Try it >> Only one stretch of the records below should be repeated. It starts with the line containing "[Fin 0; Fin 0; Fin 0] false false" and goes on through the line containing "Lemma mul_comm x y : np.mul x y = np.mul y x.", exactly as written.

Segment Open

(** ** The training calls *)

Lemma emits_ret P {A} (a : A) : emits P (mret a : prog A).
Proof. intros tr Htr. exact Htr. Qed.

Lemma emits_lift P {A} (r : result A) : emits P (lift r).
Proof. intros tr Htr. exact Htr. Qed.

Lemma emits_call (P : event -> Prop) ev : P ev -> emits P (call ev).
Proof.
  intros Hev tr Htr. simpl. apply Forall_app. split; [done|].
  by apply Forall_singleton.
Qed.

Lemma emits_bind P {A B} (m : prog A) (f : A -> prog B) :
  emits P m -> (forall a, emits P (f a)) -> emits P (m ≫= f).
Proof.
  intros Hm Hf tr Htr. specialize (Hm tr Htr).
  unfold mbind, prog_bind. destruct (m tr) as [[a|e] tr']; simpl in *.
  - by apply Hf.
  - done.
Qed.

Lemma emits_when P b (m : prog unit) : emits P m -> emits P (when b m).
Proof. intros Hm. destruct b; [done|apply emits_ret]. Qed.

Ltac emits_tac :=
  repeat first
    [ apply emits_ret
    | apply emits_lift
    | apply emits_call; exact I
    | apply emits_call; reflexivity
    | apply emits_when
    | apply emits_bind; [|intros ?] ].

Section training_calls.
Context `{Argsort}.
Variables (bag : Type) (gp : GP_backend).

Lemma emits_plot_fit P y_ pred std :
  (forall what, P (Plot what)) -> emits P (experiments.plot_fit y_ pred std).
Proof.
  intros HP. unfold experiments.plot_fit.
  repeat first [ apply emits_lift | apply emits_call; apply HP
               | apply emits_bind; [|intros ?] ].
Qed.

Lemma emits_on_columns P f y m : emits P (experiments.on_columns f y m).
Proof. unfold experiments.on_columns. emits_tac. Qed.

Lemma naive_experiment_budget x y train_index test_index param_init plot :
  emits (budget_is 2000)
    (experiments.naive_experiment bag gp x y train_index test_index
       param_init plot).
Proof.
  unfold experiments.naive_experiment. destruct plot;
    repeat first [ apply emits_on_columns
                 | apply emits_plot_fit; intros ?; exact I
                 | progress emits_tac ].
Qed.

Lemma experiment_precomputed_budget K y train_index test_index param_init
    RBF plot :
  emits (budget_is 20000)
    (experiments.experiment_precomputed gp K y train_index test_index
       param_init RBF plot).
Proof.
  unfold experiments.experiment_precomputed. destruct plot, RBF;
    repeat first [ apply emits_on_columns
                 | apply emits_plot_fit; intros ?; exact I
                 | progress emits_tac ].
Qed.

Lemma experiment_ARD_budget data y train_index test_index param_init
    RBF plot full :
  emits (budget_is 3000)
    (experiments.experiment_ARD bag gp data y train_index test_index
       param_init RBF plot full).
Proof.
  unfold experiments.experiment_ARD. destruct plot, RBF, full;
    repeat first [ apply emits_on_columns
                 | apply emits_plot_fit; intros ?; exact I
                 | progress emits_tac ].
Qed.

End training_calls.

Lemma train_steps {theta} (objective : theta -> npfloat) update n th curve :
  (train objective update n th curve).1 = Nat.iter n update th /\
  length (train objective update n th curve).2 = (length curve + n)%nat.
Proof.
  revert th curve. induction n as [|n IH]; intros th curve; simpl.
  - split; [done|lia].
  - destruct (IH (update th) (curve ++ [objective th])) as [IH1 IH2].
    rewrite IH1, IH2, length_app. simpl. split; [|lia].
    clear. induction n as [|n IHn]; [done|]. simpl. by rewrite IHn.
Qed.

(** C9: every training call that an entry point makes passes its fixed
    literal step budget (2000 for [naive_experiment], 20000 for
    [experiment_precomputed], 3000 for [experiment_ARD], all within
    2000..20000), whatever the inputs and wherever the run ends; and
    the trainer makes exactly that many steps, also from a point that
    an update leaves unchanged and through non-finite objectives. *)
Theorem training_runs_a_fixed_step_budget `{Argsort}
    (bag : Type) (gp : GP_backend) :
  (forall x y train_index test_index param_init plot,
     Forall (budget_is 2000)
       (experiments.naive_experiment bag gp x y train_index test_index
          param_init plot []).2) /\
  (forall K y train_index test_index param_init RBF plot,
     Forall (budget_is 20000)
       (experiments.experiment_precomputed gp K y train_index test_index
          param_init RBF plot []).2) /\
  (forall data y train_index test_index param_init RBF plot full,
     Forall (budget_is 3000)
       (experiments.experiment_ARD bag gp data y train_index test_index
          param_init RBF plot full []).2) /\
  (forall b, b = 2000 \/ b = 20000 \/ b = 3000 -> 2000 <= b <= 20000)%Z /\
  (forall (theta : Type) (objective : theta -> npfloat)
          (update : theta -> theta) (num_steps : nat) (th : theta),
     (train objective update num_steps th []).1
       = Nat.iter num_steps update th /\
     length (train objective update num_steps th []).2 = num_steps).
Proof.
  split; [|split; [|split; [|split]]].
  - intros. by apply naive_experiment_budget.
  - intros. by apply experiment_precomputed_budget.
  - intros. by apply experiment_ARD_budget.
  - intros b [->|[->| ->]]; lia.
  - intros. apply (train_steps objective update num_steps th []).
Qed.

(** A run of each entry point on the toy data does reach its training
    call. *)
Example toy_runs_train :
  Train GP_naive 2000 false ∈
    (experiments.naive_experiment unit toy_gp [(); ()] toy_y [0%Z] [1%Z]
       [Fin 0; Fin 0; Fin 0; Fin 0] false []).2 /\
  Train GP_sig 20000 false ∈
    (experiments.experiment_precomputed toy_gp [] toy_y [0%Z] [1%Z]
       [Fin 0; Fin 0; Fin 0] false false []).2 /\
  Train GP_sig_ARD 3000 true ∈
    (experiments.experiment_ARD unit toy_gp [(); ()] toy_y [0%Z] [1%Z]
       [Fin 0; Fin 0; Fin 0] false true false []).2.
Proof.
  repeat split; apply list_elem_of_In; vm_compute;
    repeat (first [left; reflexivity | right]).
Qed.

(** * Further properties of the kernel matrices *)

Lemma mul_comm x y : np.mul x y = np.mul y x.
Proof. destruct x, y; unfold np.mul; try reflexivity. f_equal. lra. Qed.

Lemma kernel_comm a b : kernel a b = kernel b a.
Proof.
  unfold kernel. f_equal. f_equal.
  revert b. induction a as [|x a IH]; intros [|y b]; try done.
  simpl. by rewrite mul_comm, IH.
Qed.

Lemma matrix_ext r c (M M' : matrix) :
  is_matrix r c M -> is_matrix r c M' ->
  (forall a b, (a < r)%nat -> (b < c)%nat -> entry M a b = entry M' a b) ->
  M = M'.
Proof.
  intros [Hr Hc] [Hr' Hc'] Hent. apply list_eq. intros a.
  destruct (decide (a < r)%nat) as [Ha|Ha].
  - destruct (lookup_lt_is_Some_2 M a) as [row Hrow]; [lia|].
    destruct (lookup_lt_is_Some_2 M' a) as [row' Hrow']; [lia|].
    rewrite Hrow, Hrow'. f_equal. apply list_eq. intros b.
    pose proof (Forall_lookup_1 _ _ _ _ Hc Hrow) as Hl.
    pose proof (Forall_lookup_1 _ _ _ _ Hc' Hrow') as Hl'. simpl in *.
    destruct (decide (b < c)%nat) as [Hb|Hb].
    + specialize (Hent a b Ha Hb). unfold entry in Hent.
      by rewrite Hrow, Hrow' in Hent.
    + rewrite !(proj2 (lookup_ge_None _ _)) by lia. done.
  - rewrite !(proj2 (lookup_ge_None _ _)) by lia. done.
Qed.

Segment Closed

Written response >>
       [Fin 0; Fin 0; Fin 0] false false []).2 /\
  Train GP_sig_ARD 3000 true ∈
    (experiments.experiment_ARD unit toy_gp [(); ()] toy_y [0%Z] [1%Z]
       [Fin 0; Fin 0; Fin 0] false true false []).2.
Proof.
  repeat split; apply list_elem_of_In; vm_compute;
    repeat (first [left; reflexivity | right]).
Qed.

(** * Further properties of the kernel matrices *)

Lemma mul_comm x y : np.mul x y = np.mul y x.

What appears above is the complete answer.